(Stored data)
Lemma lt_le x y : lt x y -> le x y.
Proof. unfold lt, le, num_lt, num_le. now intros [H _]%andb_prop. Qed.

Lemma lt_not_ge x y : lt x y -> num_ge x y = false.
Proof.
  unfold lt, num_lt. intros [_ H]%andb_prop. now apply negb_true_iff in H.
Qed.

Lemma lt_trans x y z : lt x y -> lt y z -> lt x z.
Proof.
  unfold lt, num_lt. intros [H1 H2]%andb_prop [H3 H4]%andb_prop.
  apply negb_true_iff in H2, H4.
  apply andb_true_intro; split.
  - now apply num_ge_trans with y.
  - apply negb_true_iff. destruct (num_ge x z) eqn:E; [|reflexivity].
    rewrite <- H4. symmetry. now apply num_ge_trans with x.
Qed.

(** Among finite values [>=] is total. *)
Lemma num_ge_total_fin x y :
  is_finite x = true -> is_finite y = true -> num_ge x y = true \/ num_ge y x = true.
Proof.
  destruct x, y; simpl; try easy. intros _ _.
  rewrite !Qle_bool_iff. destruct (Qlt_le_dec q q0) as [H|H]; [right|left]; auto.
  now apply Qlt_le_weak.
Qed.

Lemma finite_not_nan x : is_finite x = true -> is_nan x = false.
Proof. now destruct x. Qed.

(** ** The scan of [assign], element by element *)

Lemma scan_step_pointwise v bins boundary :
  length bins = length v ->
  _Bins.scan_step v bins boundary =
  map (fun xb => step1 (fst xb) (snd xb) boundary) (combine v bins).
Proof.
  unfold _Bins.scan_step, _Bins.decrement. rewrite !length_map.
  revert bins. induction v as [|x v IH]; intros [|b bins] Hlen; simpl in *; try easy.
  f_equal.
  - unfold step1. now destruct (num_ge x boundary).
  - injection Hlen as Hlen. specialize (IH bins Hlen).
    destruct v as [|y v]; [now destruct bins|].
    simpl in IH. exact IH.
Qed.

#### What is expected
Lines holding "Hlen": copy each one from the records above.

#### Task result
  revert bins. induction v as [|x v IH]; intros [|b bins] Hlen; simpl in *; try easy.
  - injection Hlen as Hlen. specialize (IH bins Hlen).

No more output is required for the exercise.